(* ===== verification/AuthKeeps.v ===== *)
(** * What signing and verifying leave alone

    The OpenSSL calls change the world too (they allocate contexts), but not
    what the properties of the network are about.  [SslInvariant I] says of a
    property [I] of the world that it holds again when a context that was
    created has been used and freed; the signing functions of job_auth.hpp are
    total and keep such a property.  [CtxTracking] tells which contexts exist,
    and that there are as many as before is one such property. *)
From S2P Require Import Prelude Contracts Canonical Wire Crypto CryptoSpec JobAuth.

(** The OpenSSL calls that take the world. *)
Inductive ssl_step {W : Type} `{O : OpenSSL W} : W -> W -> Prop :=
| step_ctx_new w : ssl_step w (snd (EVP_MD_CTX_new w))
| step_ctx_free ctx w : ssl_step w (EVP_MD_CTX_free ctx w)
| step_private_key seed w : ssl_step w (snd (EVP_PKEY_new_raw_private_key seed w))
| step_public_key key w : ssl_step w (snd (EVP_PKEY_new_raw_public_key key w))
| step_sign_init ctx key w : ssl_step w (snd (EVP_DigestSignInit ctx key w))
| step_sign_size ctx m w : ssl_step w (snd (EVP_DigestSign_size ctx m w))
| step_sign ctx n m w : ssl_step w (snd (EVP_DigestSign ctx n m w))
| step_verify_init ctx key w : ssl_step w (snd (EVP_DigestVerifyInit ctx key w))
| step_verify ctx sg m w : ssl_step w (snd (EVP_DigestVerify ctx sg m w)).

(** The calls on a context. *)
Inductive ctx_use {W : Type} `{O : OpenSSL W} (ctx : EVP_MD_CTX) : W -> W -> Prop :=
| use_sign_init key w : ctx_use ctx w (snd (EVP_DigestSignInit ctx key w))
| use_sign_size m w : ctx_use ctx w (snd (EVP_DigestSign_size ctx m w))
| use_sign n m w : ctx_use ctx w (snd (EVP_DigestSign ctx n m w))
| use_verify_init key w : ctx_use ctx w (snd (EVP_DigestVerifyInit ctx key w))
| use_verify sg m w : ctx_use ctx w (snd (EVP_DigestVerify ctx sg m w)).

Class SslInvariant {W : Type} {O : OpenSSL W} (I : W -> Prop) : Type := {
  (** What holds while a context exists. *)
  ssl_during : EVP_MD_CTX -> W -> Prop;
  ssl_new w c w' : I w -> EVP_MD_CTX_new w = (c, w') ->
    match c with Some ctx => ssl_during ctx w' | None => I w' end;
  ssl_use ctx w w' : ctx_use ctx w w' -> ssl_during ctx w -> ssl_during ctx w';
  ssl_free ctx w : ssl_during ctx w -> I (EVP_MD_CTX_free ctx w);
}.

(** What no call of OpenSSL changes. *)
Definition ssl_quiet {W : Type} {O : OpenSSL W} (I : W -> Prop) : Prop :=
  forall w w', ssl_step w w' -> I w -> I w'.

Lemma use_step {W : Type} {O : OpenSSL W} ctx w w' : ctx_use ctx w w' -> ssl_step w w'.
Proof. intros []; constructor. Qed.

Lemma quiet_invariant {W : Type} {O : OpenSSL W} (I : W -> Prop) : ssl_quiet I -> SslInvariant I.
Proof.
  intros HI. refine {| ssl_during := fun _ => I |}.
  - intros w c w' Hw E. pose proof (HI _ _ (step_ctx_new w) Hw) as H. rewrite E in H. by destruct c.
  - intros ctx w w' H%use_step. by apply HI.
  - intros ctx w. apply HI. constructor.
Defined.

#[export] Instance and_ssl_invariant {W : Type} {O : OpenSSL W} (I J : W -> Prop)
  {SI : SslInvariant I} {SJ : SslInvariant J} : SslInvariant (fun w => I w /\ J w).
Proof.
  refine {| ssl_during := fun ctx w => ssl_during (I := I) ctx w /\ ssl_during (I := J) ctx w |}.
  - intros w c w' [HI HJ] E. pose proof (ssl_new _ _ _ HI E). pose proof (ssl_new _ _ _ HJ E).
    by destruct c.
  - intros ctx w w' Hu [HI HJ]. split; by eapply ssl_use.
  - intros ctx w [HI HJ]. split; by apply ssl_free.
Defined.

(** ** The contexts that exist *)

Class CtxTracking (W : Type) `{O : OpenSSL W} : Type := {
  ctx_live : EVP_MD_CTX -> W -> Prop;
  new_live w ctx w' : EVP_MD_CTX_new w = (Some ctx, w') ->
    ~ ctx_live ctx w /\ forall c, ctx_live c w' <-> c = ctx \/ ctx_live c w;
  new_fails w w' : EVP_MD_CTX_new w = (None, w') -> forall c, ctx_live c w' <-> ctx_live c w;
  use_live ctx w w' : ctx_use ctx w w' -> ctx_live ctx w ->
    forall c, ctx_live c w' <-> ctx_live c w;
  (** Only a context that exists can be freed. *)
  free_live ctx w : ctx_live ctx w ->
    forall c, ctx_live c (EVP_MD_CTX_free ctx w) <-> c <> ctx /\ ctx_live c w;
}.

Definition contexts_are {W : Type} {O : OpenSSL W} {CT : CtxTracking W} (C : EVP_MD_CTX -> Prop)
    (w : W) : Prop :=
  forall c, ctx_live c w <-> C c.

#[export] Instance contexts_invariant {W : Type} {O : OpenSSL W} {CT : CtxTracking W} C :
  SslInvariant (contexts_are C).
Proof.
  refine {| ssl_during := fun ctx w => ~ C ctx /\ forall c, ctx_live c w <-> c = ctx \/ C c |}.
  - unfold contexts_are. intros w [ctx|] w' Hw E.
    + apply new_live in E as [Hn Hl]. split; [by rewrite <-Hw|]. intros c. by rewrite Hl, Hw.
    + intros c. by rewrite (new_fails _ _ E), Hw.
  - intros ctx w w' Hu [Hn Hl]. split; [done|]. intros c. rewrite (use_live _ _ _ Hu); [done|].
    apply Hl. by left.
  - intros ctx w [Hn Hl] c. rewrite free_live by (apply Hl; by left). rewrite Hl. split.
    + intros [Hc [->|H]]; [done|done].
    + intros H. split; [|by right]. by intros ->.
Defined.

Section keeps.
Context {W : Type} {O : OpenSSL W} {OS : OpenSSLSpec W}.
Context (I : W -> Prop) {SI : SslInvariant I}.

Lemma ctx_call {A} u f ctx (g : W -> A * W) :
  (forall w, ctx_use ctx w (snd (g w))) -> keeps u f (ssl_during ctx) (call g) (fun _ => True).
Proof.
  intros Hg. apply keeps_call. intros w a w' Hw E. specialize (Hg w). rewrite E in Hg.
  split; [done|]. by eapply ssl_use.
Qed.

Lemma keeps_any {A} (J : W -> Prop) (o : outcome A) : keeps True True J (lift o) (fun _ => True).
Proof. apply keeps_lift. by destruct o. Qed.

Lemma with_md_ctx_keeps {A} (body : EVP_MD_CTX -> M W A) :
  (forall ctx, keeps True True (ssl_during ctx) (body ctx) (fun _ => True)) ->
  keeps True True I (with_md_ctx body) (fun _ => True).
Proof.
  intros Hb w Hw. unfold with_md_ctx, mbind, M_bind, call.
  destruct (EVP_MD_CTX_new w) as [[ctx|] w1] eqn:E; apply (ssl_new _ _ _ Hw) in E; [|done].
  specialize (Hb ctx w1 E). unfold with_destructor.
  destruct (body ctx w1) as [[] w2]; try done; [destruct Hb; split; [done|]|]; by apply ssl_free.
Qed.

Lemma ed25519_sign_keeps u f key m : keeps u f I (ed25519_sign key m) (fun _ => True).
Proof.
  apply keeps_defined; [intros; apply ed25519_sign_defined|]. apply with_md_ctx_keeps. intros ctx.
  eapply keeps_bind; [apply ctx_call; constructor|]. intros rc _.
  apply keeps_if; intros _; [apply keeps_throw|].
  eapply keeps_bind; [apply ctx_call; constructor|]. intros [rc2 n] _.
  apply keeps_if; intros _; [apply keeps_throw|].
  eapply keeps_bind; [apply ctx_call; constructor|]. intros [rc3 written] _.
  eapply keeps_bind; [apply keeps_any|]. intros sg _.
  apply keeps_if; intros _; [apply keeps_throw|apply keeps_any].
Qed.

Lemma ed25519_verify_keeps u f key m sg : keeps u f I (ed25519_verify key m sg) (fun _ => True).
Proof.
  apply keeps_defined; [intros; apply ed25519_verify_defined|]. apply with_md_ctx_keeps. intros ctx.
  eapply keeps_bind; [apply ctx_call; constructor|]. intros rc _.
  apply keeps_if; intros _; [apply keeps_throw|].
  eapply keeps_bind; [apply ctx_call; constructor|]. intros rc2 _. by apply keeps_ret.
Qed.

(** Signatures are 64 bytes, so their text is defined. *)
Lemma sign_then_encode_keeps u f key m :
  keeps u f I (signature ← ed25519_sign key m; lift (base64url_encode signature)) (fun _ => True).
Proof.
  apply keeps_defined.
  - intros w _. unfold mbind, M_bind. pose proof (ed25519_sign_defined key m w) as Hd.
    destruct (ed25519_sign key m w) as [[sg|x| |] w'] eqn:E; try done.
    apply ed25519_sign_sound in E as (k & _ & ->). unfold lift. cbn.
    by rewrite base64url_encode_spec by apply encodable_signature.
  - eapply keeps_bind; [apply ed25519_sign_keeps|]. intros sg _. apply keeps_any.
Qed.

Lemma bind_assoc {A B C} (m : M W A) (g : A -> M W B) (h : B -> M W C) w :
  (x ← m; y ← g x; h y) w = (y ← (x ← m; g x); h y) w.
Proof. unfold mbind, M_bind. by destruct (m w) as [[] ?]. Qed.

Lemma keeps_assoc {A B C} u f (m : M W A) (g : A -> M W B) (h : B -> M W C) Q :
  keeps u f I (y ← (x ← m; g x); h y) Q -> keeps u f I (x ← m; y ← g x; h y) Q.
Proof. intros H w Hw. rewrite bind_assoc. by apply H. Qed.

Lemma sign_job_request_keeps u f q key : keeps u f I (sign_job_request q key) (fun _ => True).
Proof.
  unfold sign_job_request. case_decide; [apply keeps_throw|]. apply keeps_assoc.
  eapply keeps_bind; [apply sign_then_encode_keeps|]. intros t _. by apply keeps_ret.
Qed.

Lemma sign_failure_notice_keeps u f n key :
  keeps u f I (sign_failure_notice n key) (fun _ => True).
Proof.
  unfold sign_failure_notice. apply keeps_assoc.
  eapply keeps_bind; [apply sign_then_encode_keeps|]. intros t _. by apply keeps_ret.
Qed.

(** The text of a signature that fits a message fits an [int]. *)
Lemma verify_text_keeps key m s :
  (Z.of_nat (length s) <= INT_MAX)%Z ->
  keeps False False I (signature ← lift (base64url_decode s); ed25519_verify key m signature)
    (fun _ => True).
Proof.
  intros Hs. apply keeps_defined; [intros w _; by apply verify_text_defined|].
  eapply keeps_bind; [apply keeps_any|]. intros sg _. apply ed25519_verify_keeps.
Qed.

(** Without a bound on the signature only the states count. *)
Lemma verify_text_touches key m s :
  keeps True True I
    (try_catch_all (signature ← lift (base64url_decode s); ed25519_verify key m signature)
       (mret false)) (fun _ => True).
Proof.
  apply keeps_try; [|by apply keeps_ret].
  eapply keeps_bind; [apply keeps_any|]. intros sg _. apply ed25519_verify_keeps.
Qed.

Lemma verify_job_result_touches r key :
  keeps True True I (verify_job_result r key) (fun _ => True).
Proof. unfold verify_job_result. case_decide; [by apply keeps_ret|apply verify_text_touches]. Qed.

Lemma verify_failure_notice_touches n key :
  keeps True True I (verify_failure_notice n key) (fun _ => True).
Proof. unfold verify_failure_notice. case_decide; [by apply keeps_ret|apply verify_text_touches]. Qed.

Lemma verify_job_result_keeps r key :
  (Z.of_nat (length (JobResult.signature r)) <= INT_MAX)%Z ->
  keeps False False I (verify_job_result r key) (fun _ => True).
Proof.
  intros Hs. unfold verify_job_result. case_decide; [by apply keeps_ret|].
  apply keeps_try; [by apply verify_text_keeps|by apply keeps_ret].
Qed.

Lemma verify_failure_notice_keeps n key :
  (Z.of_nat (length (FailureNotice.signature n)) <= INT_MAX)%Z ->
  keeps False False I (verify_failure_notice n key) (fun _ => True).
Proof.
  intros Hs. unfold verify_failure_notice. case_decide; [by apply keeps_ret|].
  apply keeps_try; [by apply verify_text_keeps|by apply keeps_ret].
Qed.
End keeps.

▶ [TASK PROMPT]
Transcribe the lines above between the line holding "- intros w c w' Hw" and the line holding "ctx_live : EVP_MD_CTX -> W -> Prop;", inclusive, exactly as they stand and with nothing added.

▶ [ANSWER BOX]
  - intros w c w' Hw E. pose proof (HI _ _ (step_ctx_new w) Hw) as H. rewrite E in H. by destruct c.
  - intros ctx w w' H%use_step. by apply HI.
  - intros ctx w. apply HI. constructor.
Defined.

#[export] Instance and_ssl_invariant {W : Type} {O : OpenSSL W} (I J : W -> Prop)
  {SI : SslInvariant I} {SJ : SslInvariant J} : SslInvariant (fun w => I w /\ J w).
Proof.
  refine {| ssl_during := fun ctx w => ssl_during (I := I) ctx w /\ ssl_during (I := J) ctx w |}.
  - intros w c w' [HI HJ] E. pose proof (ssl_new _ _ _ HI E). pose proof (ssl_new _ _ _ HJ E).
    by destruct c.
  - intros ctx w w' Hu [HI HJ]. split; by eapply ssl_use.
  - intros ctx w [HI HJ]. split; by apply ssl_free.
Defined.

(** ** The contexts that exist *)

Class CtxTracking (W : Type) `{O : OpenSSL W} : Type := {
  ctx_live : EVP_MD_CTX -> W -> Prop;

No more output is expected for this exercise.